Assignment =
Where the material below has a line containing "thirty-two big-endian bytes", start repeating exactly, and keep going through the line containing "if difference <? 0", with no other lines.

---*---

Lemma rest_advance d bs r :
  dec_wf d -> rest d = bs ++ r -> rest (advance d (len bs)) = r.
Proof.
  intros W H. destruct W. unfold rest, advance, len in *. simpl.
  replace (Z.to_nat (position d + Z.of_nat (length bs)))
    with (Z.to_nat (position d) + length bs)%nat by lia.
  rewrite <- drop_drop, H. by rewrite drop_app_length.
Qed.

Lemma wf_advance d bs r : dec_wf d -> rest d = bs ++ r -> dec_wf (advance d (len bs)).
Proof.
  intros W H. pose proof (len_rest d W) as L. rewrite H in L. slen.
  pose proof (len_nonneg bs). pose proof (len_nonneg r).
  unfold dec_wf, remaining, advance in *. simpl. lia.
Qed.

Lemma wf_new bs : len bs <= isize_max -> dec_wf (Decoder_new bs).
Proof. unfold dec_wf, Decoder_new. simpl. pose proof (len_nonneg bs). lia. Qed.

Lemma took_refl d : dec_wf d -> took d [] d.
Proof. intros. split; [done|]. by rewrite len_nil, advance_0. Qed.

Lemma took_trans d1 b1 d2 b2 d3 : took d1 b1 d2 -> took d2 b2 d3 -> took d1 (b1 ++ b2) d3.
Proof.
  intros (H1 & -> & W1) (H2 & -> & W2). split; [|split; [|done]].
  - by rewrite H1, H2, <- app_assoc.
  - by rewrite advance_advance, len_app.
Qed.

Lemma took_wf d bs d' : took d bs d' -> dec_wf d'.
Proof. by intros (_ & _ & ?). Qed.

Lemma took_advance d bs r : dec_wf d -> rest d = bs ++ r -> took d bs (advance d (len bs)).
Proof.
  intros W H. split; [|split; [done|by eapply wf_advance]].
  by rewrite (rest_advance d bs r).
Qed.

Lemma took_position d bs d' : took d bs d' -> position d' = position d + len bs.
Proof. by intros (_ & -> & _). Qed.
(* ===== verification/U256.v ===== *)
(** * hns-header-consensus: the byte-array 256-bit integer

    Models the private [U256] type of [crates/hns-header-consensus/src/lib.rs]:
    thirty-two big-endian bytes with a ripple-carry adder, a borrow subtractor
    and a bit-serial division of two to the 256. The loops that run over
    [(0..32).rev()] are recursions over the reversed (least significant first)
    bytes. *)

From S2P Require Import Prelude.
Local Open Scope Z_scope.

Definition U256_ZERO : list byte := replicate 32 x00.

(** The last eight bytes receive the [u64]'s big-endian bytes. *)
Definition U256_from_u64 (value : Z) : list byte := replicate 24 x00 ++ to_be_bytes 8 value.
Definition U256_ONE : list byte := U256_from_u64 1.

Fixpoint add_rev (a b : list byte) (carry : Z) : list byte * Z :=
  match a, b with
  | x :: a, y :: b =>
    let sum := b2z x + b2z y + carry in
    let '(out, c) := add_rev a b (Z.shiftr sum 8) in
    (z2b sum :: out, c)
  | _, _ => ([], carry)
  end.

Definition U256_checked_add (a b : list byte) : option (list byte) :=
  let '(out, carry) := add_rev (rev a) (rev b) 0 in
  if carry =? 0 then Some (rev out) else None.

Fixpoint sub_rev (a b : list byte) (borrow : Z) : list byte :=
  match a, b with
  | x :: a, y :: b =>
    let difference := b2z x - b2z y - borrow in
    if difference <? 0
    then z2b (difference + 256) :: sub_rev a b 1
    else z2b difference :: sub_rev a b 0
  | _, _ => []
  end.

Definition U256_wrapping_sub (a b : list byte) : list byte := rev (sub_rev (rev a) (rev b) 0).

(** [self >= other] on the derived (lexicographic) order. *)
Definition U256_ge (a b : list byte) : bool := bytes_le b a.

Definition U256_checked_sub (a b : list byte) : option (list byte) :=
  if U256_ge a b then Some (U256_wrapping_sub a b) else None.

Fixpoint shl_rev (bs : list byte) (carry : Z) : list byte :=
  match bs with
  | [] => []
  | x :: bs => z2b (Z.lor (wrap 8 (Z.shiftl (b2z x) 1)) carry) :: shl_rev bs (Z.shiftr (b2z x) 7)
  end.
Definition retarget_bits (parameters : PowParameters) (first last : DifficultyPoint)
  : result HeaderError Z :=
  if dp_height last <=? dp_height first then Err InvalidDifficulty
  else
    work_delta ← map_err (fun _ => InvalidDifficulty)
      (Chainwork_checked_sub (dp_chainwork last) (dp_chainwork first));
    scaled_work ← map_err (fun _ => InvalidDifficulty)
      (Chainwork_checked_mul_u64 work_delta (target_spacing parameters));
    let actual_timespan :=
      clamp (saturating_sub (dp_time last) (dp_time first))
        (minimum_actual_timespan parameters) (maximum_actual_timespan parameters) in
    work ← map_err (fun _ => InvalidDifficulty)
      (Chainwork_checked_div_u64 scaled_work actual_timespan);
    if bool_decide (work = Chainwork_ZERO) then Ok (pow_bits parameters)
    else
      target ← ok_or (U256_target_for_work (Chainwork_to_be_bytes work)) InvalidDifficulty;
      if negb (bytes_le target (limit parameters)) then Ok (pow_bits parameters)
      else Ok (DecodedTarget_to_compact (mkTarget target false false)).

Definition expected_next_bits (parameters : PowParameters) (next_time : Z)
    (previous : DifficultyPoint) (first_suitable last_suitable : option DifficultyPoint)
  : result HeaderError Z :=
  if no_retargeting parameters then Ok (pow_bits parameters)
  else if target_reset parameters &&
          (saturating_add u64_max (dp_time previous) (target_spacing parameters * 2) <? next_time)
  then Ok (pow_bits parameters)
  else if dp_height previous <? saturating_add u32_max (target_window parameters) 2 then
    if negb (dp_bits previous =? pow_bits parameters) then Err InvalidDifficulty
    else Ok (pow_bits parameters)
  else
    first ← ok_or first_suitable MissingDifficultyPoint;
    last ← ok_or last_suitable MissingDifficultyPoint;
    retarget_bits parameters first last.
Lemma witnesses_size_Ok acc ins n :
  0 <= acc <= MAX_TRANSACTION_RAW_SIZE ->
  witnesses_size acc ins = Ok n <->
  n = acc + len (witness_bytes ins) /\ n <= MAX_TRANSACTION_RAW_SIZE /\
  Forall (fun i => wit_fits (in_witness i)) ins.
Proof.
  revert acc. induction ins as [|i ins IH]; intros acc Ha; cbn [witnesses_size].
  { unfold witness_bytes. cbn. rewrite len_nil, Z.add_0_r.
    split; [intros [= <-]; split; [done|]; split; [lia|done]|by intros (-> & _)]. }
  unfold witness_bytes in *. rewrite fmap_cons', join_cons, len_app, Forall_cons.
  pose proof (len_nonneg (wit_bytes (in_witness i))) as L1.
  pose proof (len_nonneg (mjoin (wit_bytes ∘ in_witness <$> ins))) as L2.
  cbn [compose]. rewrite bind_Ok. setoid_rewrite Witness_encoded_size_Ok. split.
  - intros (m & (-> & F) & H). inv_ok.
    match goal with H : checked_add _ _ _ = Some _ |- _ => apply checked_add_Some in H as (-> & ?) end.
    rewrite Z.leb_le in *. apply IH in H as (-> & ? & ?); [|lia]. auto with lia.
  - intros (-> & ? & F & Fs). exists (len (wit_bytes (in_witness i))). split; [done|].
    unfold checked_add. rewrite (proj2 (Z.leb_le _ usize_max)) by (destruct F; tx_unfold; ulia).
    cbn. rewrite (proj2 (Z.leb_le _ _)) by lia. cbn. apply IH; [lia|]. auto with lia.
Qed.

Lemma outputs_size_Ok acc os n :
  0 <= acc <= 2 * MAX_TRANSACTION_SIZE ->
  outputs_size acc os = Ok n <->
  n = acc + len (mjoin (out_bytes <$> os)) /\ Forall out_fits os /\
  (os = [] \/ n <= MAX_TRANSACTION_SIZE).
Proof.
  revert acc. induction os as [|o os IH]; intros acc Ha; cbn [outputs_size].
  { cbn. rewrite len_nil, Z.add_0_r. split; [intros [= <-]; auto|by intros (-> & _)]. }
  rewrite fmap_cons', join_cons, len_app, len_out_bytes, Forall_cons. unfold out_fits at 1.
  pose proof (len_nonneg (mjoin (out_bytes <$> os))) as L1.
  pose proof (len_nonneg (addr_hash (out_address o))) as L2.
  pose proof (len_nonneg (cov_bytes (out_covenant o))) as L3.
  split.
  - intros H. inv_ok. repeat match goal with
    | H : unit |- _ => destruct H
    | H : Address_validate _ = Ok _ |- _ => apply Address_validate_Ok in H
    | H : Covenant_encoded_size _ = Ok _ |- _ => apply Covenant_encoded_size_Ok in H as (-> & ?)
    | H : (_ ≫= _) = Some _ |- _ => apply bind_Some in H as (? & ? & H)
    | H : checked_add _ _ _ = Some _ |- _ => apply checked_add_Some in H as (-> & ?)
    | H : (_ <=? _) = true |- _ => apply Z.leb_le in H
    end.
    apply IH in H as (-> & F & D); [|tx_unfold; lia]. split; [lia|]. split; [done|].
    right. destruct D as [->|?]; [cbn in *; rewrite len_nil in *|]; lia.
  - intros (-> & ((A & C) & F) & [?|B]); [done|].
    rewrite (proj2 (Address_validate_Ok _) A). cbn.
    rewrite (proj2 (Covenant_encoded_size_Ok _ _) (conj eq_refl C)). cbn.
    unfold checked_add. repeat (rewrite (proj2 (Z.leb_le _ usize_max)) by (tx_unfold; ulia); cbn).
    rewrite (proj2 (Z.leb_le _ _)) by lia. cbn.
    apply IH; [tx_unfold; lia|]. split; [lia|]. split; [done|]. right. lia.
Qed.
Lemma metrics_fold_Ok b w txs s :
  0 <= b <= usize_max -> 0 <= w <= usize_max -> Forall inputs_wf txs ->
  try_fold metrics_step (b, w) txs = Ok s <->
  Forall tx_sized txs /\
  s = (b + len (mjoin (base_bytes <$> txs)), w + block_witness txs) /\
  b + len (mjoin (base_bytes <$> txs)) <= usize_max /\ w + block_witness txs <= usize_max.
Proof.
  intros Hb Hw W. revert b w Hb Hw. unfold block_witness.
  induction W as [|tx txs Wx W IH]; intros b w Hb Hw; cbn [try_fold].
  { cbn [fmap list_fmap mjoin list_join]. change (len (@nil byte)) with 0. rewrite !Z.add_0_r.
    split; [intros [= <-]; repeat split; try done; lia|by intros (_ & -> & _)]. }
  rewrite !fmap_cons', !join_cons, !len_app, Forall_cons, bind_Ok.
  pose proof (len_nonneg (base_bytes tx)). pose proof (len_nonneg (witness_bytes (tx_inputs tx))).
  pose proof (len_nonneg (mjoin (base_bytes <$> txs))).
  pose proof (len_nonneg (mjoin ((fun tx => witness_bytes (tx_inputs tx)) <$> txs))).
  setoid_rewrite (metrics_step_Ok _ _ _ _ Wx). rewrite !Z.add_assoc. split.
  - intros (s1 & (? & -> & ? & ?) & HF). apply IH in HF as (? & -> & ? & ?); [|lia|lia]. done.
  - intros ((? & ?) & -> & ? & ?). eexists. split; [split; [done|split; [reflexivity|lia]]|].
    apply IH; [lia|lia|done].
Qed.

Lemma block_base_in tx txs :
  tx ∈ txs -> len (base_bytes tx) <= len (mjoin (base_bytes <$> txs)) /\
    len (witness_bytes (tx_inputs tx)) <= block_witness txs.
Proof.
  unfold block_witness. induction txs as [|t txs IH]; [by intros ?%not_elem_of_nil|].
  rewrite !fmap_cons', !join_cons, !len_app.
  pose proof (len_nonneg (base_bytes t)). pose proof (len_nonneg (witness_bytes (tx_inputs t))).
  pose proof (len_nonneg (mjoin (base_bytes <$> txs))).
  pose proof (len_nonneg (mjoin ((fun tx => witness_bytes (tx_inputs tx)) <$> txs))).
  intros [->|I]%elem_of_cons; [lia|]. apply IH in I. lia.
Qed.

Section limits.
Context {CR : Crypto}.

Definition txid (tx : Transaction) : list byte := blake2b 32 (base_bytes tx).
Definition wtxid (tx : Transaction) : list byte :=
  blake2b 32 (txid tx ++ blake2b 32 (witness_bytes (tx_inputs tx))).

Definition metrics_of (txs : list Transaction) : BlockMetrics :=
  mkMetrics (block_base txs) (block_witness txs) (block_base txs + block_witness txs)
    (4 * block_base txs + block_witness txs)
    (Block.merkle_root (txid <$> txs)) (Block.merkle_root (wtxid <$> txs)).

Lemma tx_hashes_sized tx :
  inputs_wf tx -> tx_sized tx ->
  Transaction_transaction_hash tx = Ok (txid tx) /\ Transaction_witness_hash tx = Ok (wtxid tx).
Proof.
  intros W (Hb & Hw). unfold Transaction_witness_hash, Transaction_transaction_hash.
  rewrite (proj2 (base_encode_Ok tx (base_bytes tx) W)) by done. rewrite Hw. done.
Qed.

Lemma block_roots_sized txs :
  Forall inputs_wf txs -> Forall tx_sized txs ->
  block_merkle_root txs = Ok (Block.merkle_root (txid <$> txs)) /\
  block_witness_root txs = Ok (Block.merkle_root (wtxid <$> txs)).
Proof.
  intros W S. unfold block_merkle_root, block_witness_root.
  rewrite (try_map_Ok _ txid), (try_map_Ok _ wtxid); [done|..];
    apply Forall_forall; intros tx I; rewrite Forall_forall in W, S;
    by apply tx_hashes_sized; auto.
Qed.

Lemma validate_block_limits_Ok b m :
  Forall inputs_wf (blk_transactions b) ->
  validate_block_limits b = Ok m <->
  block_fits (blk_transactions b) /\ m = metrics_of (blk_transactions b).
Proof.
  intros W. unfold validate_block_limits, block_metrics, block_fits. set (txs := blk_transactions b) in *.
  pose proof (compact_size_len_range (len txs)). unfold HEADER_SIZE in *.
  rewrite (proj2 (checked_add_Some usize_max 236 (compact_size_len (len txs)) _))
    by (split; [reflexivity|ulia]).
  cbn [ok_or mbind result_bind]. unfold metrics_of, block_base, HEADER_SIZE.
  pose proof (len_nonneg (mjoin (base_bytes <$> txs))).
  assert (0 <= block_witness txs) by apply len_nonneg. split.
  - intros E. apply bind_Ok in E as ([] & C & E). apply assert_or_Ok, Z.leb_le in C.
    apply bind_Ok in E as (m' & E' & E). apply bind_Ok in E' as ([b' w'] & F & E').
    apply metrics_fold_Ok in F as (S & [= -> ->] & ? & ?); [|ulia|ulia|done].
    destruct (block_roots_sized _ W S) as [R1 R2]. rewrite R1, R2 in E'. inv_ok.
    rewrite !Z.leb_le in *. cbn [bm_base_size bm_weight] in *.
    repeat match goal with
    | H : checked_add _ _ _ = Some _ |- _ => apply checked_add_Some in H as (? & ?)
    | H : checked_mul _ _ _ ≫= _ = Some _ |- _ =>
      apply bind_Some in H as (? & ?%checked_mul_Some & ?) end.
    unfold WITNESS_SCALE_FACTOR, MAX_BLOCK_BASE_SIZE, MAX_BLOCK_WEIGHT in *. subst.
    split; [|f_equal; lia]. split; [done|]. split; [|lia].
    apply Forall_forall. intros tx I. rewrite Forall_forall in W, S.
    apply tx_sized_fits; [by apply W|]. split; [by apply S|].
    apply block_base_in in I. unfold MAX_TRANSACTION_WEIGHT. lia.
  - intros ((C & F & B & Wt) & ->). rewrite (proj2 (Z.leb_le _ _)) by exact C.
    cbn [assert_or mbind result_bind].
    assert (Forall tx_sized txs) as S.
    { apply Forall_forall. intros tx I. rewrite Forall_forall in W, F.
      by apply (tx_sized_fits tx (W tx I)), F. }
    unfold MAX_BLOCK_BASE_SIZE, MAX_BLOCK_WEIGHT in *.
    rewrite (proj2 (metrics_fold_Ok (236 + compact_size_len (len txs)) 0 txs _
      ltac:(ulia) ltac:(ulia) W)) by (split; [exact S|]; split; [reflexivity|]; ulia).
    cbn [mbind result_bind]. rewrite Z.add_0_l. unfold checked_add, checked_mul, WITNESS_SCALE_FACTOR.
    destruct (block_roots_sized _ W S) as [-> ->].
    rewrite (proj2 (Z.leb_le _ usize_max)) by ulia. cbn [ok_or mbind result_bind option_bind].
    rewrite (proj2 (Z.leb_le _ usize_max)) by ulia. cbn [ok_or mbind result_bind option_bind].
    rewrite (proj2 (Z.leb_le _ usize_max)) by ulia. cbn [ok_or mbind result_bind option_bind].
    cbn [bm_base_size bm_weight]. rewrite !(proj2 (Z.leb_le _ _)) by lia. cbn. do 2 f_equal; lia.
Qed.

---*---

Solution to the problem =
    thirty-two big-endian bytes with a ripple-carry adder, a borrow subtractor
    and a bit-serial division of two to the 256. The loops that run over
    [(0..32).rev()] are recursions over the reversed (least significant first)
    bytes. *)

From S2P Require Import Prelude.
Local Open Scope Z_scope.

Definition U256_ZERO : list byte := replicate 32 x00.

(** The last eight bytes receive the [u64]'s big-endian bytes. *)
Definition U256_from_u64 (value : Z) : list byte := replicate 24 x00 ++ to_be_bytes 8 value.
Definition U256_ONE : list byte := U256_from_u64 1.

Fixpoint add_rev (a b : list byte) (carry : Z) : list byte * Z :=
  match a, b with
  | x :: a, y :: b =>
    let sum := b2z x + b2z y + carry in
    let '(out, c) := add_rev a b (Z.shiftr sum 8) in
    (z2b sum :: out, c)
  | _, _ => ([], carry)
  end.

Definition U256_checked_add (a b : list byte) : option (list byte) :=
  let '(out, carry) := add_rev (rev a) (rev b) 0 in
  if carry =? 0 then Some (rev out) else None.

Fixpoint sub_rev (a b : list byte) (borrow : Z) : list byte :=
  match a, b with
  | x :: a, y :: b =>
    let difference := b2z x - b2z y - borrow in
    if difference <? 0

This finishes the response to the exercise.